**YOUR INSTRUCTIONS**
Taking the line with "Open Scope string_scope." as the first and the line with "Definition set_rc_fetch (s" as the last, set down exactly every line in that range from the entries below, and no more.

[Stored items]
BEGIN
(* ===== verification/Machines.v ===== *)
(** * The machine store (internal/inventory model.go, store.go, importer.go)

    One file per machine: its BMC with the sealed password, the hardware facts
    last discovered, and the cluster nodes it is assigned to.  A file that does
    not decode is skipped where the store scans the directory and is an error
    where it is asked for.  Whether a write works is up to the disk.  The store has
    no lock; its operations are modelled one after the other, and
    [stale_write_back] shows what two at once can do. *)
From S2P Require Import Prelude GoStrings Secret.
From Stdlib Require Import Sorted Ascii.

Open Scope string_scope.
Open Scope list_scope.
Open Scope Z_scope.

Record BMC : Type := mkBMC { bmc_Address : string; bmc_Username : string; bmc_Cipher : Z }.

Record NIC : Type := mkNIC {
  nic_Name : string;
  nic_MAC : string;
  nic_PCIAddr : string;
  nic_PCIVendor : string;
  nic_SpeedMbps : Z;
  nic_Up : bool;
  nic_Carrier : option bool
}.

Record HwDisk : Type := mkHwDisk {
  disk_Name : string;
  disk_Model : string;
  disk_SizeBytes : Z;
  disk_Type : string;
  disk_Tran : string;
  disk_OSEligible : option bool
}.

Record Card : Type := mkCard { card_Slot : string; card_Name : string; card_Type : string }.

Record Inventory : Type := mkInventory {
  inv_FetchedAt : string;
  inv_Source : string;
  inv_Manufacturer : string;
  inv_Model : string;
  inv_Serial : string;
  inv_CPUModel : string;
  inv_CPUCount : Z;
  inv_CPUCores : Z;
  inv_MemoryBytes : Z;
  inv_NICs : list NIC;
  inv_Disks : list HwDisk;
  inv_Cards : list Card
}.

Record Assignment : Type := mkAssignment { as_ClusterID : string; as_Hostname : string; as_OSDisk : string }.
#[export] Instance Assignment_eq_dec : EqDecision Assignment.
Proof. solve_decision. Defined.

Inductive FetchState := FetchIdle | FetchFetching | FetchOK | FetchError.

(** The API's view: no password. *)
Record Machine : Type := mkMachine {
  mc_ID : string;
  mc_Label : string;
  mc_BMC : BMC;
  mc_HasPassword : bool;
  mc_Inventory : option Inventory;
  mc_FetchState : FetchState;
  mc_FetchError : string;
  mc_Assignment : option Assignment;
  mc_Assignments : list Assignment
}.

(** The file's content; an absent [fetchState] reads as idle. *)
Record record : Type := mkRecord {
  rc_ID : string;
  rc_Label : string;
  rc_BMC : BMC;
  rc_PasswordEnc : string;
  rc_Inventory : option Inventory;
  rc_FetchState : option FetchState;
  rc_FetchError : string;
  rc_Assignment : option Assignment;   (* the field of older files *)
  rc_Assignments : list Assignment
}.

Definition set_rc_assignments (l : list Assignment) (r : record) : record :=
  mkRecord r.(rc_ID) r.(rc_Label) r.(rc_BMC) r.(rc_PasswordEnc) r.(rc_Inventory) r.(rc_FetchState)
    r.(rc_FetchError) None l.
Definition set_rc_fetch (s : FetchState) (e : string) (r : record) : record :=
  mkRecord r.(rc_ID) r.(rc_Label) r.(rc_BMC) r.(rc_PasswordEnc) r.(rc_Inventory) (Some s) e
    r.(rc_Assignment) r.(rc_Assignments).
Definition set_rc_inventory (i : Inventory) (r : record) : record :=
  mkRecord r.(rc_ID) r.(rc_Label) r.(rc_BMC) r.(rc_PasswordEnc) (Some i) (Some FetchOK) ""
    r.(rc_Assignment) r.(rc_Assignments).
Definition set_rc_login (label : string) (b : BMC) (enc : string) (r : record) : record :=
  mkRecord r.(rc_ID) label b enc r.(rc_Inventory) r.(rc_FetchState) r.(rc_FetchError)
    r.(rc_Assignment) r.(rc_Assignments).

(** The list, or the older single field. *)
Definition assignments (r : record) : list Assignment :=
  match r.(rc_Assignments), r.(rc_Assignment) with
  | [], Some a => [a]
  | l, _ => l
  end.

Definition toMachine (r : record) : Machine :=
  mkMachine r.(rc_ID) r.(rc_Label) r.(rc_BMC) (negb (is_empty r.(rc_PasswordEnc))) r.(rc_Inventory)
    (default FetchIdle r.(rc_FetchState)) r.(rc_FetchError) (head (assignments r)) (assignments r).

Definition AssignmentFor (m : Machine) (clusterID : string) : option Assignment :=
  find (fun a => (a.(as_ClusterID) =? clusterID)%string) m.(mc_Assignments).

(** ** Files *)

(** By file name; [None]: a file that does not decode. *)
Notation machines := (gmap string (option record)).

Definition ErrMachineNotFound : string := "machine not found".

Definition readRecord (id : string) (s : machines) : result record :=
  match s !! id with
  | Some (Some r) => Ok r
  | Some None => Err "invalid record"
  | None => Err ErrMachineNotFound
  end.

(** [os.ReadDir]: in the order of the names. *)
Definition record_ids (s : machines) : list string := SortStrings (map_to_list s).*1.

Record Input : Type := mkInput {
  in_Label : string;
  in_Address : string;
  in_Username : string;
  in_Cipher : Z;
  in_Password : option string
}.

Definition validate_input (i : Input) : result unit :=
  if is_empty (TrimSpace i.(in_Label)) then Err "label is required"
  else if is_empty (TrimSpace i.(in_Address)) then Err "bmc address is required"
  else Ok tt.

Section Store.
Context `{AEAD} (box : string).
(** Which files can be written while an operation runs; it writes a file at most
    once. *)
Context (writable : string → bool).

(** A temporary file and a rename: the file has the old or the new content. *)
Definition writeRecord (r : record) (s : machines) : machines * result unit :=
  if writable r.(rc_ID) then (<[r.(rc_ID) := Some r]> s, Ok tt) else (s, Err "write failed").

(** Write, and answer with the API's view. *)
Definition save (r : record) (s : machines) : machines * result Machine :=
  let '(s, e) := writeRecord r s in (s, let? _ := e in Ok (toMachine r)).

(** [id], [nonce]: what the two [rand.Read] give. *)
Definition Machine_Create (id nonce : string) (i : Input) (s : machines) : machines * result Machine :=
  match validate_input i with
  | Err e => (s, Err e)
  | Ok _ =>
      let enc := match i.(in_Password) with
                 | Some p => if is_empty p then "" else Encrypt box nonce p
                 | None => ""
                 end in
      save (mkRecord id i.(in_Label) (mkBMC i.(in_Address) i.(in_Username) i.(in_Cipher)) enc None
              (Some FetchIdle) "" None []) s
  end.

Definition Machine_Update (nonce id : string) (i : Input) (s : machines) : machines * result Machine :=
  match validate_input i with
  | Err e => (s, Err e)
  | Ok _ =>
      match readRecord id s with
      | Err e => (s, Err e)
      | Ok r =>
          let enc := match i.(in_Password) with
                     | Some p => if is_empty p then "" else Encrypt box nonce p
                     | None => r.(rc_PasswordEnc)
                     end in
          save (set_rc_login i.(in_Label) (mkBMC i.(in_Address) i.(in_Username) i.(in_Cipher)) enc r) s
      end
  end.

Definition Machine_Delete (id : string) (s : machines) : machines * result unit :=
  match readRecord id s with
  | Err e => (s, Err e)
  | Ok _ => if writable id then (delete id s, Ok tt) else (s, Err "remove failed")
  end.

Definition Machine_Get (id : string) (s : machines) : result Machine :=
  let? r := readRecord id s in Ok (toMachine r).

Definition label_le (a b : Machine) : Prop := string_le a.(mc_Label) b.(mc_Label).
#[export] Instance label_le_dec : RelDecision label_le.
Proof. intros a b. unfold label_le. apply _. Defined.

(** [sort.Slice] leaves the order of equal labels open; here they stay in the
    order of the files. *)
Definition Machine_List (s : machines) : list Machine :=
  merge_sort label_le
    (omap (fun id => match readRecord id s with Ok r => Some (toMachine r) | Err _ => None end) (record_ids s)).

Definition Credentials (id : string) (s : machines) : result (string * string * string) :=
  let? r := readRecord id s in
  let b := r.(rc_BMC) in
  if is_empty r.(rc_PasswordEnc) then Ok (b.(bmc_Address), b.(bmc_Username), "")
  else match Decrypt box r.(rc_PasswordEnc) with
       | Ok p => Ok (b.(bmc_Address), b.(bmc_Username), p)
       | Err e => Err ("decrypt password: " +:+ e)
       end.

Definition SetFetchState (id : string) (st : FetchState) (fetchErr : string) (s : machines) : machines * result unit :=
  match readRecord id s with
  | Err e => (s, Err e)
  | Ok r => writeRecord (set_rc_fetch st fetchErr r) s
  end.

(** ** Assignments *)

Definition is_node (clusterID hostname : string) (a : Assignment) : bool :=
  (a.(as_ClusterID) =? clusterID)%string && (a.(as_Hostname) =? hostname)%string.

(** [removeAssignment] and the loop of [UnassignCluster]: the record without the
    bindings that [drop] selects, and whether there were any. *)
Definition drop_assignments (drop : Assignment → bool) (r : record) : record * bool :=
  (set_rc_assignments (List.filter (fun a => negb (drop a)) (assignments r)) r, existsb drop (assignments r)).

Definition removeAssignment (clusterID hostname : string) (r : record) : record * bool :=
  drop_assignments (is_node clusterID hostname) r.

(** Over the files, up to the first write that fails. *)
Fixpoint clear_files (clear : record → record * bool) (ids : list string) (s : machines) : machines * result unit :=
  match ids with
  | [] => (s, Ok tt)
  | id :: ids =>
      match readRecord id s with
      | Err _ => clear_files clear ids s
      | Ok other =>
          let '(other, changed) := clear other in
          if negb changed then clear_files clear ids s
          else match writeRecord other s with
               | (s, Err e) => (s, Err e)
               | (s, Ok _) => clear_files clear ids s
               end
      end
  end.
END
**YOUR RESPONSE**
Open Scope string_scope.
Open Scope list_scope.
Open Scope Z_scope.

Record BMC : Type := mkBMC { bmc_Address : string; bmc_Username : string; bmc_Cipher : Z }.

Record NIC : Type := mkNIC {
  nic_Name : string;
  nic_MAC : string;
  nic_PCIAddr : string;
  nic_PCIVendor : string;
  nic_SpeedMbps : Z;
  nic_Up : bool;
  nic_Carrier : option bool
}.

Record HwDisk : Type := mkHwDisk {
  disk_Name : string;
  disk_Model : string;
  disk_SizeBytes : Z;
  disk_Type : string;
  disk_Tran : string;
  disk_OSEligible : option bool
}.

Record Card : Type := mkCard { card_Slot : string; card_Name : string; card_Type : string }.

Record Inventory : Type := mkInventory {
  inv_FetchedAt : string;
  inv_Source : string;
  inv_Manufacturer : string;
  inv_Model : string;
  inv_Serial : string;
  inv_CPUModel : string;
  inv_CPUCount : Z;
  inv_CPUCores : Z;
  inv_MemoryBytes : Z;
  inv_NICs : list NIC;
  inv_Disks : list HwDisk;
  inv_Cards : list Card
}.

Record Assignment : Type := mkAssignment { as_ClusterID : string; as_Hostname : string; as_OSDisk : string }.
#[export] Instance Assignment_eq_dec : EqDecision Assignment.
Proof. solve_decision. Defined.

Inductive FetchState := FetchIdle | FetchFetching | FetchOK | FetchError.

(** The API's view: no password. *)
Record Machine : Type := mkMachine {
  mc_ID : string;
  mc_Label : string;
  mc_BMC : BMC;
  mc_HasPassword : bool;
  mc_Inventory : option Inventory;
  mc_FetchState : FetchState;
  mc_FetchError : string;
  mc_Assignment : option Assignment;
  mc_Assignments : list Assignment
}.

(** The file's content; an absent [fetchState] reads as idle. *)
Record record : Type := mkRecord {
  rc_ID : string;
  rc_Label : string;
  rc_BMC : BMC;
  rc_PasswordEnc : string;
  rc_Inventory : option Inventory;
  rc_FetchState : option FetchState;
  rc_FetchError : string;
  rc_Assignment : option Assignment;   (* the field of older files *)
  rc_Assignments : list Assignment
}.

Definition set_rc_assignments (l : list Assignment) (r : record) : record :=
  mkRecord r.(rc_ID) r.(rc_Label) r.(rc_BMC) r.(rc_PasswordEnc) r.(rc_Inventory) r.(rc_FetchState)
    r.(rc_FetchError) None l.
Definition set_rc_fetch (s : FetchState) (e : string) (r : record) : record :=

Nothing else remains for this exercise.